Allan Barger has worked as a research analyst with a nonprofit organization for nearly twenty years to reduce alcohol and drug problems in our society. He is also a parent of four amazing daughters and a grandparent of five extraordinary kids. Otherwise, Mr. Barger is a fairly normal and relatively boring guy.

Everyone Is Included

Catherine Mcdowall

I was not the least popular kid in my school, but I was probably in the bottom third. Hoping to elevate my social position a bit before high school, I begged my parents for permission to throw an eighth grade graduation party. To my utter shock and delight, they said yes.

I quickly drafted a list of invitees, including only my two best friends and fifteen or so of the most popular kids. But when I brought the list to my mother, she shook her head and explained, “No, you must invite the entire class or the party is off.” Was she out of her mind? She rarely entertained her own friends, and now she was essentially forcing me to invite fifty or so young teens to our home?

Desperate for the party, I agreed to her terms. I spent an entire period of recess tracking down my classmates to pass out invitations. Perhaps not surprisingly, one of the last people I found was Maureen. Heavier and more awkward than most, Maureen typically spent recesses huddled in a corner trying to avoid the gaze of the other kids.

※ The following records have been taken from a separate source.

Lemma map_of_lookup_None l k : map_of key val l !! k = None <-> k ∉ key <$> l.
Proof.
  induction l as [|a l IH] using rev_ind; [set_solver|].
  rewrite map_of_snoc, fmap_app, not_elem_of_app, lookup_insert_None, IH. set_solver.
Qed.

Lemma map_of_is_Some l k : is_Some (map_of key val l !! k) <-> k ∈ key <$> l.
Proof.
  rewrite <- not_eq_None_Some, map_of_lookup_None.
  destruct (decide (k ∈ key <$> l)); split; auto. done.
Qed.

Lemma map_of_lookup_inv l k v : map_of key val l !! k = Some v -> exists a, a ∈ l /\ key a = k /\ val a = v.
Proof.
  induction l as [|a l IH] using rev_ind; [done|].
  rewrite map_of_snoc, lookup_insert_Some. intros [[<- <-]|[_ Hk]].
  - exists a. rewrite elem_of_app, list_elem_of_singleton. auto.
  - destruct (IH Hk) as (b & ? & ? & ?). exists b. rewrite elem_of_app. auto.
Qed.

Lemma map_of_lookup l a : NoDup (key <$> l) -> a ∈ l -> map_of key val l !! key a = Some (val a).
Proof. apply foldl_insert_elem. Qed.
End map_of.

(** Case analysis on the [if]s of a goal, turned into arithmetic facts. *)
Ltac bool_cases :=
  repeat match goal with
  | |- context [if ?b then _ else _] => destruct b eqn:?
  | H : context [if ?b then _ else _] |- _ => destruct b eqn:?
  end;
  repeat match goal with
  | H : (_ <? _) = true |- _ => apply Z.ltb_lt in H
  | H : (_ <? _) = false |- _ => apply Z.ltb_ge in H
  | H : (_ <=? _) = true |- _ => apply Z.leb_le in H
  | H : (_ <=? _) = false |- _ => apply Z.leb_gt in H
  | H : (_ =? _) = true |- _ => apply Z.eqb_eq in H
  | H : (_ =? _) = false |- _ => apply Z.eqb_neq in H
  end.
(* ===== verification/Cache.v ===== *)
(** * The scheduler cache

    cache/cache.go and the [ClusterInfo] part of cache/interface.go: the clusters
    the scheduler knows, the resources it has promised on each of them to
    applications whose placement is not yet visible in the cluster's status, and
    the label index.  [cache_inv] is the invariant of every reachable state; the
    theorems at the end of the file are about the accounting of the promises. *)

From S2P Require Import Prelude Float64 GoRuntime Api Indexer.

Record AssumedApplicationInfo `{Kubernetes} := mkAssumed {
  Resources : gmap string Quantity;
  assumed_Replicas : Z }.

Record ClusterInfo `{Kubernetes} := mkClusterInfo {
  Cluster : ManagedCluster;
  RequestedResources : gmap string Quantity;
  AssumedApplications : gmap string AssumedApplicationInfo }.

Record Snapshot `{Kubernetes} := mkSnapshot {
  Clusters : gmap string ClusterInfo;
  snap_Indexer : SimpleIndexer }.

Record clusterCache `{Kubernetes} := mkCache {
  clusters : gmap string ClusterInfo;
  indexer : SimpleIndexer }.

Arguments mkAssumed {_}. Arguments mkClusterInfo {_}. Arguments mkSnapshot {_}. Arguments mkCache {_}.

Section operations.
Context `{GoRuntime, Kubernetes}.

(** ** Resource lists *)

Definition AddResourceList (list new : gmap string Quantity) : gmap string Quantity :=
  foldl (fun list '(name, quantity) =>
    match list !! name with
    | Some value => <[name := qty_Add value quantity]> list
    | None => <[name := quantity]> list
    end) list (go_range 20 new).

Definition MaxResourceList (list new : gmap string Quantity) : gmap string Quantity :=
  foldl (fun list '(name, quantity) =>
    match list !! name with
    | Some value => if 0 <? qty_Cmp quantity value then <[name := quantity]> list else list
    | None => <[name := quantity]> list
    end) list (go_range 21 new).

(** [None] is the nil ResourceList; the empty one is [Some ∅]. *)
Definition CalculatePodResources (app : Application) : option (gmap string Quantity) :=
  if String.eqb (Template (Spec app)) "" then None
  else
    match unmarshal_template (Template (Spec app)) with
    | None => None
    | Some template =>
        let podReq := foldl (fun l c => AddResourceList l (Requests c)) ∅ (Containers template) in
        Some (foldl (fun l c => MaxResourceList l (Requests c)) podReq (InitContainers template))
    end.

(** ** ClusterInfo *)

Definition NewClusterInfo (cluster : ManagedCluster) : ClusterInfo := mkClusterInfo cluster ∅ ∅.

Definition clone_info (c : ClusterInfo) : ClusterInfo := {|
  Cluster := Cluster c;
  RequestedResources := RequestedResources c;
  AssumedApplications :=
    foldl (fun m '(k, v) => <[k := mkAssumed (Resources v) (assumed_Replicas v)]> m) ∅
      (go_range 22 (AssumedApplications c)) |}.

(** ** The cache *)

Definition NewCache : clusterCache := mkCache ∅ NewSimpleIndexer.

Definition missing (name : string) : string := "cluster " +:+ name +:+ " does not exist".

Definition AddCluster (c : clusterCache) (cluster : ManagedCluster) : res clusterCache :=
  match clusters c !! mc_Name cluster with
  | Some _ => Err ("cluster " +:+ mc_Name cluster +:+ " already exists")
  | None => Ok {|
      clusters := <[mc_Name cluster := NewClusterInfo cluster]> (clusters c);
      indexer := Add (indexer c) (mc_Name cluster) (mc_Labels cluster) |}
  end.

Definition UpdateCluster (c : clusterCache) (oldCluster newCluster : ManagedCluster) : res clusterCache :=
  match clusters c !! mc_Name oldCluster with
  | None => Err (missing (mc_Name oldCluster))
  | Some info => Ok {|
      clusters := <[mc_Name oldCluster := mkClusterInfo newCluster
                      (RequestedResources info) (AssumedApplications info)]> (clusters c);
      indexer := Add (Remove (indexer c) (mc_Name oldCluster)) (mc_Name newCluster) (mc_Labels newCluster) |}
  end.

Definition RemoveCluster (c : clusterCache) (cluster : ManagedCluster) : res clusterCache :=
  match clusters c !! mc_Name cluster with
  | None => Err (missing (mc_Name cluster))
  | Some _ => Ok {|
      clusters := delete (mc_Name cluster) (clusters c);
      indexer := Remove (indexer c) (mc_Name cluster) |}
  end.

(** The promised resources, added to [Status.ResourceSummary[0].Allocated]. *)
Definition apply_requested (requested : gmap string Quantity) (cluster : ManagedCluster) : ManagedCluster :=
  match mc_ResourceSummary cluster with
  | [] => cluster
  | summary :: rest =>
      let allocated :=
        foldl (fun m '(name, quantity) => <[name := qty_Add (rl_get m name) quantity]> m)
          (Allocated summary) (go_range 23 requested) in
      mkCluster (mc_Name cluster) (mc_Labels cluster) (mc_Deleting cluster) (mc_Taints cluster)
        (mkSummary (Allocatable summary) (Allocating summary) allocated :: rest) (mc_Conditions cluster)
        (mc_Access cluster) (mc_State cluster)
  end.

Definition snapshot_info (v : ClusterInfo) : ClusterInfo :=
  let cloned := clone_info v in
  mkClusterInfo (apply_requested (RequestedResources cloned) (Cluster cloned))
    (RequestedResources cloned) (AssumedApplications cloned).

Definition snapshot (c : clusterCache) : Snapshot := {|
  Clusters := foldl (fun m '(k, v) => <[k := snapshot_info v]> m) ∅ (go_range 24 (clusters c));
  snap_Indexer := Clone (indexer c) |}.

(** [q := quantity.DeepCopy(); for i := int32(1); i < replicas; i++ { q.Add(quantity) }] *)
Definition replicated (quantity : Quantity) (replicas : Z) : Quantity :=
  Nat.iter (Z.to_nat (replicas - 1)) (fun q => qty_Add q quantity) quantity.

Definition AssumeApplication (c : clusterCache) (app : Application) (clusterName : string) (replicas : Z)
    : res clusterCache :=
  match clusters c !! clusterName with
  | None => Err (missing clusterName)
  | Some info =>
      match CalculatePodResources app with
      | None => Ok c
      | Some podReq =>
          match AssumedApplications info !! appKey app with
          | Some _ => Ok c
          | None =>
              let '(totalReq, requested) :=
                foldl (fun '(totalReq, requested) '(name, quantity) =>
                  let q := replicated quantity replicas in
                  (<[name := q]> totalReq, <[name := qty_Add (rl_get requested name) q]> requested))
                  (∅, RequestedResources info) (go_range 25 podReq) in
              Ok {|
                clusters := <[clusterName := mkClusterInfo (Cluster info) requested
                  (<[appKey app := mkAssumed totalReq replicas]> (AssumedApplications info))]> (clusters c);
                indexer := indexer c |}
          end
      end
  end.

(** The loop of [ForgetApplication] and [RemoveAssumedApplication]. *)
Definition release (site : nat) (requested resources : gmap string Quantity) : gmap string Quantity :=
  foldl (fun requested '(name, quantity) =>
    let agg := qty_Sub (rl_get requested name) quantity in
    if qty_IsZero agg || (qty_Sign agg <? 0) then delete name requested
    else <[name := agg]> requested) requested (go_range site resources).

Definition forget_info (site : nat) (info : ClusterInfo) (key : string) : ClusterInfo :=
  match AssumedApplications info !! key with
  | None => info
  | Some assumed =>
      mkClusterInfo (Cluster info) (release site (RequestedResources info) (Resources assumed))
        (delete key (AssumedApplications info))
  end.
(* ===== verification/Plugins.v ===== *)
(** * The scheduling plugins

    One Module per directory of engine/internal/manager/scheduler/plugins: the
    filters [Health], [TaintToleration], [Affinity], [Capacity] and
    [VolumeRestriction], and the scores [Affinity], [Resource] and
    [TopologySpread].  Each filter has the condition it decides as a theorem;
    each score plugin is an instance of [BoundedPlugin]. *)

From S2P Require Import Prelude Float64 GoRuntime Api Framework Indexer Cache.

Definition ok_status : PluginStatus := NewStatus Success "".
Definition refuse (msg : string) : PluginStatus := NewStatus Unschedulable msg.

(** The largest value of a map, from 0 up: the first loop of both [NormalizeScore]. *)
Definition max_score `{GoRuntime} (site : nat) (scores : gmap string Z) : Z :=
  foldl (fun m kv => if m <? kv.2 then kv.2 else m) 0 (go_range site scores).

Lemma max_score_spec `{GoRuntimeLaws} site scores :
  0 <= max_score site scores /\
  (forall k v, scores !! k = Some v -> v <= max_score site scores) /\
  (max_score site scores = 0 \/ exists k, scores !! k = Some (max_score site scores)).
Proof.
  unfold max_score.
  assert (forall (l : list (string * Z)) b,
    b <= foldl (fun m kv => if m <? kv.2 then kv.2 else m) b l /\
    (forall kv, kv ∈ l -> kv.2 <= foldl (fun m kv => if m <? kv.2 then kv.2 else m) b l) /\
    (foldl (fun m kv => if m <? kv.2 then kv.2 else m) b l = b \/
     exists kv, kv ∈ l /\ kv.2 = foldl (fun m kv => if m <? kv.2 then kv.2 else m) b l)) as Hl.
  { induction l as [|kv l IH]; intros b; simpl.
    - split_and!; [lia|by intros ? ?%elem_of_nil|by left].
    - destruct (IH (if b <? kv.2 then kv.2 else b)) as (H1 & H2 & H3). split_and!.
      + bool_cases; lia.
      + intros kv' [->|Hkv]%elem_of_cons; [bool_cases; lia|by apply H2].
      + destruct H3 as [->|(kv' & Hkv & E)]; [|right; exists kv'; split; [by right|exact E]].
        destruct (b <? kv.2); [right; exists kv; split; [by left|done]|by left]. }
  destruct (Hl (go_range site scores) 0) as (H1 & H2 & H3). split_and!; [done| |].
  - intros k v Hk. apply (range_elem site) in Hk. apply (H2 (k, v) Hk).
  - destruct H3 as [->|([k v] & Hkv & <-)]; [by left|]. right. exists k. by apply range_elem in Hkv.
Qed.

(** ** plugins/health *)

Module Health.
Section health.
Context `{Kubernetes}.

Fixpoint check_conditions (conds : list Condition) : PluginStatus :=
  match conds with
  | [] => ok_status
  | cond :: rest =>
      if String.eqb (cond_Type cond) "Ready" then
        if String.eqb (cond_Status cond) "True" then check_conditions rest
        else refuse "cluster is not ready"
      else if String.eqb (cond_Type cond) "Reachable" then
        if String.eqb (cond_Status cond) "True" then check_conditions rest
        else refuse "cluster is not reachable"
      else check_conditions rest
  end.

Definition Filter (state : CycleState) (app : Application) (cluster : ManagedCluster) : PluginStatus :=
  check_conditions (mc_Conditions cluster).

Definition New : FilterPlugin := mkFilterPlugin "Health" Filter.

(** A cluster passes the health filter exactly when each of its [Ready] and
    [Reachable] conditions is true; a cluster that reports neither passes. *)
Theorem health_filter_spec state app cluster :
  IsSuccess (Filter state app cluster) = true <->
  forall cond, cond ∈ mc_Conditions cluster ->
    (cond_Type cond = "Ready" \/ cond_Type cond = "Reachable") -> cond_Status cond = "True".
Proof.
  unfold Filter. induction (mc_Conditions cluster) as [|cond conds IH]; simpl.
  - split; [by intros _ ? ?%elem_of_nil|done].
  - setoid_rewrite elem_of_cons.
    destruct (String.eqb_spec (cond_Type cond) "Ready") as [E1|E1];
      [|destruct (String.eqb_spec (cond_Type cond) "Reachable") as [E2|E2]].
    + destruct (String.eqb_spec (cond_Status cond) "True"); [rewrite IH; naive_solver|].
      split; [done|]. intros Hall. exfalso. naive_solver.
    + destruct (String.eqb_spec (cond_Status cond) "True"); [rewrite IH; naive_solver|].
      split; [done|]. intros Hall. exfalso. naive_solver.
    + rewrite IH. naive_solver.
Qed.
End health.
End Health.

(** ** plugins/taint *)

Module Taints.
Section taint.
Context `{Kubernetes}.

Definition toleratesTaint (toleration : Toleration) (taint : Taint) : bool :=
  if negb (String.eqb (tol_Effect toleration) "") && negb (String.eqb (tol_Effect toleration) (taint_Effect taint))
  then false
  else if String.eqb (tol_Operator toleration) "Exists" then
    if negb (String.eqb (tol_Key toleration) "") && negb (String.eqb (tol_Key toleration) (taint_Key taint))
    then false else true
  else if String.eqb (tol_Operator toleration) "Equal" then
    if negb (String.eqb (tol_Key toleration) (taint_Key taint)) then false
    else if negb (String.eqb (tol_Value toleration) (taint_Value taint)) then false
    else true
  else false.

Definition tolerationsTolerateTaint (tolerations : list Toleration) (taint : Taint) : bool :=
  existsb (fun toleration => toleratesTaint toleration taint) tolerations.

Fixpoint findMatchingUntoleratedTaint (taints : list Taint) (tolerations : list Toleration)
    (inclusionFilter : Taint -> bool) : option Taint :=
  match taints with
  | [] => None
  | taint :: rest =>
      if negb (inclusionFilter taint) then findMatchingUntoleratedTaint rest tolerations inclusionFilter
      else if negb (tolerationsTolerateTaint tolerations taint) then Some taint
      else findMatchingUntoleratedTaint rest tolerations inclusionFilter
  end.

Definition blocks_scheduling (t : Taint) : bool :=
  String.eqb (taint_Effect t) "NoSchedule" || String.eqb (taint_Effect t) "NoExecute".

Definition Filter (state : CycleState) (app : Application) (cluster : ManagedCluster) : PluginStatus :=
  match findMatchingUntoleratedTaint (mc_Taints cluster) (ClusterTolerations (Spec app)) blocks_scheduling with
  | Some untoleratedTaint => refuse ("taint " +:+ taint_ToString untoleratedTaint +:+ " not tolerated")
  | None => ok_status
  end.

Definition New : FilterPlugin := mkFilterPlugin "TaintToleration" Filter.

(** What a toleration means (core/v1): an empty effect matches every effect, an
    empty key with [Exists] every taint, [Equal] needs key and value. *)
Definition tolerates (tol : Toleration) (t : Taint) : Prop :=
  (tol_Effect tol = "" \/ tol_Effect tol = taint_Effect t) /\
  ((tol_Operator tol = "Exists" /\ (tol_Key tol = "" \/ tol_Key tol = taint_Key t)) \/
   (tol_Operator tol = "Equal" /\ tol_Key tol = taint_Key t /\ tol_Value tol = taint_Value t)).

Lemma toleratesTaint_iff tol t : toleratesTaint tol t = true <-> tolerates tol t.
Proof.
  unfold toleratesTaint, tolerates.
  destruct (String.eqb_spec (tol_Effect tol) ""), (String.eqb_spec (tol_Effect tol) (taint_Effect t)),
    (String.eqb_spec (tol_Operator tol) "Exists"), (String.eqb_spec (tol_Operator tol) "Equal"),
    (String.eqb_spec (tol_Key tol) ""), (String.eqb_spec (tol_Key tol) (taint_Key t)),
    (String.eqb_spec (tol_Value tol) (taint_Value t)); simpl; split; intros; try done; intuition congruence.
Qed.

Lemma find_untolerated_None taints tols incl :
  findMatchingUntoleratedTaint taints tols incl = None <->
  forall t, t ∈ taints -> incl t = true -> tolerationsTolerateTaint tols t = true.
Proof.
  induction taints as [|t ts IH]; simpl.
  - split; [by intros _ ? ?%elem_of_nil|done].
  - setoid_rewrite elem_of_cons. 
    destruct (incl t) eqn:E1; simpl.
    2:{ rewrite IH. split; [|auto]. intros Hall x [->|Hx]; [congruence|auto]. }
    destruct (tolerationsTolerateTaint tols t) eqn:E2; simpl.
    { rewrite IH. split; [|auto]. intros Hall x [->|Hx]; [done|auto]. }
    split; [done|]. intros Hall. exfalso. specialize (Hall t (or_introl eq_refl) E1). congruence.
Qed.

Maureen watched with apprehension as I approached her, no doubt fearing some put-down or teasing. I handed her the invitation and said, with a confident smile on my face, “I hope you can come, too!” I will never forget the look on her face as she took the invitation from me and offered a shy smile. At that moment, my mother's requirement to include everyone suddenly made perfect sense.

Some twenty-five years later, my own daughter, Sophie, started preschool in our neighborhood. At the parent meeting, we were informed of a rigid school rule: “Everyone is included.” For example, kids were not permitted to exclude other kids from their play, kids could not discuss play dates that happened outside school hours that did not include everyone in the class, cubbies could only be used to distribute party invitations if the whole class was invited, and so forth.

Later, I overheard Sophie imploring her younger sister to let her join a game of Barbies by explaining, “Everyone is included, Jessica!” This poignant incident made me recall my experience learning this mantra, and made me reflect on how universally this tenet applied to almost every area of my life.

I throw parties that are too crowded and that require too much preparation and cleanup. My small kids can get overwhelmed by the number of children at their birthday parties. The softball team I organize for my office has too many players. A quick lunch at work with one friend quickly morphs into a group outing of eight or ten. But these events, with their boisterous chaos and unpredictability, are more enjoyable to me than many smaller events or intimate gatherings.

More significantly, in my work as a prosecutor, I believe that the law applies equally to everyone. The theft of a Ford Escort should be prosecuted with as much fervor as the theft of an Escalade. The rape of a prostitute deserves as much attention as the rape of a suburban mom. And the murder of a drug dealer should be pursued as heartily as the murder of a prominent public figure.

More broadly, my political and religious beliefs are founded on this tenet as well. Democracy is premised on the concept of “one person, one vote.” Jesus taught us to “love your neighbor” and lived this commandment by loving enemies, tax collectors, prostitutes, foreigners, lepers, sinners, and even those who would harm him.

The vivid memory of Maureen's happiness at being included in my party helps to remind me of the value of this core belief and to apply it even when it may be difficult to do so. This is what I believe, and it guides me to this day: everyone is included.

Catherine Mcdowall served the people of King County, Washington, as a deputy prosecutor for eleven years. She is currently taking a break from legal practice to raise her four children. Her husband inspires her and lovingly supports her need to include everyone.